Marion studied the certificate again, then looked up at Eleanor. ‘It can’t be. It’s – good grief, Alice had a baby, years ago – that’s what it tells us. She had a baby. What on earth …’
‘It’s David.’
‘Well, the name is the same, but that could be a coincidence.’
‘No, look at the date. There couldn’t have been another baby.’
Marion looked. ‘Oh God.’
This can’t be true, can it? Marion, tell me there’s some other explanation.’
Marion shook her head. ‘No,’ she said. ‘You’re right. David John Cairns, born twenty-seventh April, Aberdeen Royal
Maternity Hospital.’
‘But the mother’s name – it’s not Mum. It’s Alice.’
‘And no father’s name – there’s no entry for that.’
Then who—’ Eleanor began.
‘Well, who is there to ask, now?’
‘Dad. Mamie.’
‘We’re going to have to ask. Aren’t we?’
Eleanor did not know. They sat quite still, Marion holding the certificate.
‘Look,’ Marion said, after a moment. ‘It was Dad who asked us to go through Alice’s things.’
‘And Mamie.’
They knew fine we were going to find this.’
‘You think …’ Eleanor hesitated. ‘They wanted us to find out?’
‘Yes. Doesn’t it look like that to you?’
‘I don’t know. I don’t feel I know anything any more. The whole world seems to have got a big crack in it.’
‘Are there a lot of other papers?’ Marion asked.
‘Well, yes, but I hadn’t got far when I found this.’
‘I’ll come up,’ Marion said, easing herself out of the chair.
‘No, it’s cold up there. I’ll bring everything down, all the papers. There’s only one wee cupboard thing in the bureau I can’t get into. The key’s missing. But I’ll bring everything that was in the pigeon-holes.’

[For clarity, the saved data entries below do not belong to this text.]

(** The calls of the handler after a body that returns.  The cursor close
    comes first; if that returns and the commit returns, the driver calls
    of the handler are cursor close, commit, [putconn], in that order, and
    the block ends normally once [putconn] has returned.  Nothing is said
    here of a commit that raises. *)
Lemma scope_success_order (s s1 s2 : state) (self : nat)
    (body : option cur -> M unit) (ok : option cur) (o : object) (p : pool)
    (c : conn) (k : cur) :
  DatabaseCursor.__enter__ self s = (Ret ok, s1) ->
  body ok s1 = (Ret tt, s2) ->
  store s2 !! self = Some o -> connection_pool o = Some p ->
  connection o = Some c -> cursor o = Some k ->
  (exists rest,
     emitted s2 (snd (DatabaseCursor.with_as self body s)) =
       EvCursorClose k :: rest) /\
  (forall w1 w2,
     drv_cursor_close k (drv s2) = (inr tt, w1) ->
     drv_commit c w1 = (inr tt, w2) ->
     emitted s2 (snd (DatabaseCursor.with_as self body s)) =
       [EvCursorClose k; EvCommit c; EvPutconn p (Some c)]) /\
  (forall w1 w2 w3,
     drv_cursor_close k (drv s2) = (inr tt, w1) ->
     drv_commit c w1 = (inr tt, w2) ->
     drv_putconn p (Some c) w2 = (inr tt, w3) ->
     DatabaseCursor.with_as self body s =
       (Ret tt,
        {| store := store s2; drv := w3;
           calls := calls s2 ++
                    [EvCursorClose k; EvCommit c; EvPutconn p (Some c)];
           stdout := stdout s2 |})).
Proof.
  intros He Hb Ho Hp Hc Hk.
  rewrite (with_as_entered _ _ _ _ _ He), Hb. unfold bind.
  rewrite (exit_after_body _ _ _ _ _ _ None None Ho Hp Hc Hk).
  repeat split.
  - destruct (drv_cursor_close k (drv s2)) as [[x|u] w1];
      [|destruct (drv_commit c w1) as [[x|u'] w2];
        [|destruct (drv_putconn p (Some c) w2) as [[x|u''] w3]]];
      cbn [snd ret]; (erewrite emitted_app by reflexivity); eauto.
  - intros w1 w2 H1 H2. rewrite H1, H2.
    destruct (drv_putconn p (Some c) w2) as [[x|u''] w3];
      cbn [snd ret]; (erewrite emitted_app by reflexivity); reflexivity.
  - intros w1 w2 w3 H1 H2 H3. rewrite H1, H2, H3. reflexivity.
Qed.
(** * The in-memory Todo store, its HTTP DELETE handler and the sign-in
      handlers

    A shallow embedding of [src/lib/todo.ts] (and its JavaScript twin
    [src/lib/todo.js]), of [src/pages/api/todos/[id].ts] and [[id].js], and
    of [src/pages/api/auth/signin.ts].

    - JavaScript numbers are modelled by [number]: an integer-valued
      double, an infinity, or NaN.  The program only ever builds numbers
      with [Array.length + 1] and [parseInt], both integer valued, so
      fractions are not represented; [-0] is identified with [0] (they are
      equal under [===] and [!==], the only tests the program applies).
    - JavaScript strings are modelled by Rocq strings, read as sequences of
      code units below 256.
    - The module-level [let todosData] is the state that every store
      operation threads; a promise is a function of that state giving its
      settlement and the new state.  The 100 ms of [setTimeout] are not
      modelled: only the effect of the timer callback is.
    - What a handler calls outside its file (the store, the form of the
      request, the authentication provider, the cookie jar, the renderer)
      is recorded call by call when the handler is run. *)

From Stdlib Require Import ZArith List String Ascii Bool Lia.
From Stdlib Require DecimalString DecimalPos.
Import ListNotations.

Open Scope string_scope.
Open Scope Z_scope.

(** ** JavaScript numbers *)

Module Number.

Inductive number : Type :=
| Int (z : Z)
| Infinity (negative : bool)
| NaN.

(** The global [isNaN] on a value that is already a number. *)
Definition isNaN (n : number) : bool :=
  match n with
  | NaN => true
  | _ => false
  end.

(** [a === b] on numbers: NaN is equal to nothing, itself included. *)
Definition strict_eq (a b : number) : bool :=
  match a, b with
  | Int x, Int y => x =? y
  | Infinity s, Infinity t => Bool.eqb s t
  | _, _ => false
  end.

(** [a !== b]. *)
Definition strict_neq (a b : number) : bool := negb (strict_eq a b).

(** [a + b], as far as the program uses it: on integers of the exactly
    representable range. *)
Definition add (a b : number) : number :=
  match a, b with
  | Int x, Int y => Int (x + y)
  | NaN, _ | _, NaN => NaN
  | Infinity s, Infinity t => if Bool.eqb s t then Infinity s else NaN
  | Infinity s, _ | _, Infinity s => Infinity s
  end.

(** The Number value of a mathematical integer: the nearest double, ties
    to even, and an infinity from [2^1024 - 2^970] on.  (Past the 20th
    significant digit [parseInt] may also read a decimal digit as 0; the
    result is a double or an infinity either way, never NaN.) *)
Definition ofInteger (z : Z) : number :=
  let m := Z.abs z in
  if m <? 2 ^ 53 then Int z
  else
    let e := Z.log2 m - 52 in
    let q := m / 2 ^ e in
    let r := m mod 2 ^ e in
    let half := 2 ^ (e - 1) in
    let q' := if (half <? r) || ((r =? half) && Z.odd q) then q + 1 else q in
    let m' := q' * 2 ^ e in
    if 2 ^ 1024 <=? m' then Infinity (z <? 0) else Int (Z.sgn z * m').

(** A positive integer, the spec's type of a Todo id. *)
Definition positive_integer (n : number) : Prop :=
  exists z, n = Int z /\ 0 < z.

End Number.
Export Number.

(** ** [parseInt(string, radix)] (ECMAScript, sec. parseInt) *)

Module ParseInt.

Definition code (c : ascii) : Z := Z.of_nat (nat_of_ascii c).

(** White space and line terminators among the code units below 256:
    TAB, LF, VT, FF, CR, SP and NBSP. *)
Definition isWhiteSpace (c : ascii) : bool :=
  let n := code c in
  ((9 <=? n) && (n <=? 13)) || (n =? 32) || (n =? 160).

(** [TrimString(string, start)]. *)
Fixpoint trimStart (s : string) : string :=
  match s with
  | String c rest => if isWhiteSpace c then trimStart rest else s
  | EmptyString => EmptyString
  end.

(** The value of a digit: [0-9], then [a-z] and [A-Z] for 10 to 35. *)
Definition digitValue (c : ascii) : option Z :=
  let n := code c in
  if (48 <=? n) && (n <=? 57) then Some (n - 48)
  else if (97 <=? n) && (n <=? 122) then Some (n - 87)
  else if (65 <=? n) && (n <=? 90) then Some (n - 55)
  else None.

Definition radixDigit (R : Z) (c : ascii) : option Z :=
  match digitValue c with
  | Some d => if d <? R then Some d else None
  | None => None
  end.

(** The digits of the longest prefix of [s] made of radix-[R] digits. *)
Fixpoint digitPrefix (R : Z) (s : string) : list Z :=
  match s with
  | String c rest =>
      match radixDigit R c with
      | Some d => d :: digitPrefix R rest
      | None => []
      end
  | EmptyString => []
  end.

(** The mathematical integer a digit sequence denotes in radix [R]. *)
Definition mathInt (R : Z) (digits : list Z) : Z :=
  fold_left (fun acc d => acc * R + d) digits 0.

Definition stripSign (s : string) : Z * string :=
  match s with
  | String "-" rest => (-1, rest)
  | String "+" rest => (1, rest)
  | _ => (1, s)
  end.

Definition stripHexPrefix (s : string) : option string :=
  match s with
  | String "0" (String "x" rest) => Some rest
  | String "0" (String "X" rest) => Some rest
  | _ => None
  end.

(** [radix] is taken after [ToInt32]. *)
Definition parseInt (str : string) (radix : Z) : number :=
  let trimmed := trimStart str in
  let '(sign, body) := stripSign trimmed in
  if (radix =? 0) || ((2 <=? radix) && (radix <=? 36)) then
    let stripPrefix := (radix =? 0) || (radix =? 16) in
    let R := if radix =? 0 then 10 else radix in
    let '(R, body) :=
      if stripPrefix then
        match stripHexPrefix body with
        | Some rest => (16, rest)
        | None => (R, body)
        end
      else (R, body) in
    match digitPrefix R body with
    | [] => NaN
    | digits => ofInteger (sign * mathInt R digits)
    end
  else NaN.

End ParseInt.
Export ParseInt.

(** ** The store: [src/lib/todo.ts] *)

Module Todo.

(** [export interface Todo]. *)
Record Todo : Type := { id : number; text : string; completed : bool }.

End Todo.
Abbreviation Todo := Todo.Todo.

Module TodoStore.

(** The value of the module-level variable [todosData]. *)
Definition Store : Type := list Todo.

(** The initial value of [todosData]: the three seed records. *)
Definition todosData_init : Store :=
  [ {| Todo.id := Int 1; Todo.text := "Learn Kung Fu"; Todo.completed := false |};
    {| Todo.id := Int 2; Todo.text := "Watch Westminster"; Todo.completed := true |};
    {| Todo.id := Int 3; Todo.text := "Study Vedanta"; Todo.completed := false |} ].

(** The three states of a promise.  A promise whose timer callback never
    calls [resolve] stays [Pending]; [Rejected] is where a [reject] or a
    throwing executor would lead. *)
Inductive PromiseState (A : Type) : Type :=
| Pending
| Fulfilled (value : A)
| Rejected (reason : string).
Arguments Pending {A}.
Arguments Fulfilled {A} value.
Arguments Rejected {A} reason.

(** A promise of the store, once awaited: its settlement and the value
    of [todosData] its timer callback leaves. *)
Definition Promise (A : Type) : Type := Store -> PromiseState A * Store.

(** [setTimeout(callback, ms)]: the callback runs on the current
    [todosData] when the timer fires. *)
Definition setTimeout {A : Type}
    (callback : Store -> PromiseState A * Store) (ms : Z) : Promise A :=
  callback.

(** [new Promise((resolve) => ...)]: the executor receives [resolve]. *)
Definition newPromise {A : Type}
    (executor : (A -> PromiseState A) -> Promise A) : Promise A :=
  executor Fulfilled.

(** [todosData.length]. *)
Definition Array_length (todosData : Store) : number :=
  Int (Z.of_nat (List.length todosData)).

(** [todosData.push(newTodo)], below the engine's limit on the length of
    an array. *)
Definition Array_push (todosData : Store) (newTodo : Todo) : Store :=
  (todosData ++ [newTodo])%list.

(** [getTodos] resolves with the array [todosData] names when the timer
    fires. *)
Definition getTodos : Promise (list Todo) :=
  newPromise (fun resolve =>
    setTimeout (fun todosData =>
      (resolve todosData, todosData)) 100).

Definition deleteTodo (id : number) : Promise bool :=
  newPromise (fun resolve =>
    setTimeout (fun todosData =>
      let todosData :=
        filter (fun todo => strict_neq (Todo.id todo) id) todosData in
      (resolve true, todosData)) 100).

Definition addTodo (text : string) : Promise Todo :=
  newPromise (fun resolve =>
    setTimeout (fun todosData =>
      let newTodo :=
        {| Todo.id := Number.add (Array_length todosData) (Int 1);
           Todo.text := text;
           Todo.completed := false |} in
      let todosData := Array_push todosData newTodo in
      (resolve newTodo, todosData)) 100).

(** A call of one of the three exported operations. *)
Inductive StoreCall : Type :=
| GetTodos
| DeleteTodo (id : number)
| AddTodo (text : string).

(** The value of [todosData] after a call has settled. *)
Definition perform (c : StoreCall) (todosData : Store) : Store :=
  match c with
  | GetTodos => snd (getTodos todosData)
  | DeleteTodo id => snd (deleteTodo id todosData)
  | AddTodo text => snd (addTodo text todosData)
  end.

Definition run_calls (calls : list StoreCall) (todosData : Store) : Store :=
  fold_left (fun s c => perform c s) calls todosData.

(** The store states that calls lead to from the seed state. *)
Inductive reachable : Store -> Prop :=
| reachable_init : reachable todosData_init
| reachable_step (c : StoreCall) (s : Store) :
    reachable s -> reachable (perform c s).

‘Try the dressing table,’ Marion suggested. ‘Taped behind the mirror.’
‘What?’
‘For the other key.’
‘Really?’
Marion was right: a tiny key was taped to the back of the dressing-table mirror. Eleanor prised it off, and used it to open the bureau cupboard. Inside were a couple of black and white photographs, and a letter. One of the photographs was of Alice, standing by a window, a shawled infant in her arms. She did not look at the child she held so firmly; she stared at the camera, unsmiling. She was stiff and strange, like someone who had never held a child before. And yet, there was something uneasily familiar too, in her outline, her appearance. Eleanor put this behind the other photograph and studied it instead. A man, hot young or handsome, but with a hard, vigorous face, a shock of dark hair, a high-bridged nose. It was a snapshjot taken in the open air. He leaned on the parapet of a bridge; there were trees behind, and he wore slacks and a pullover over an open-necked shirt. He smiled, but fixedly, as if he had held the pose too long, and the casual grin for the camera had become rigid, humourless.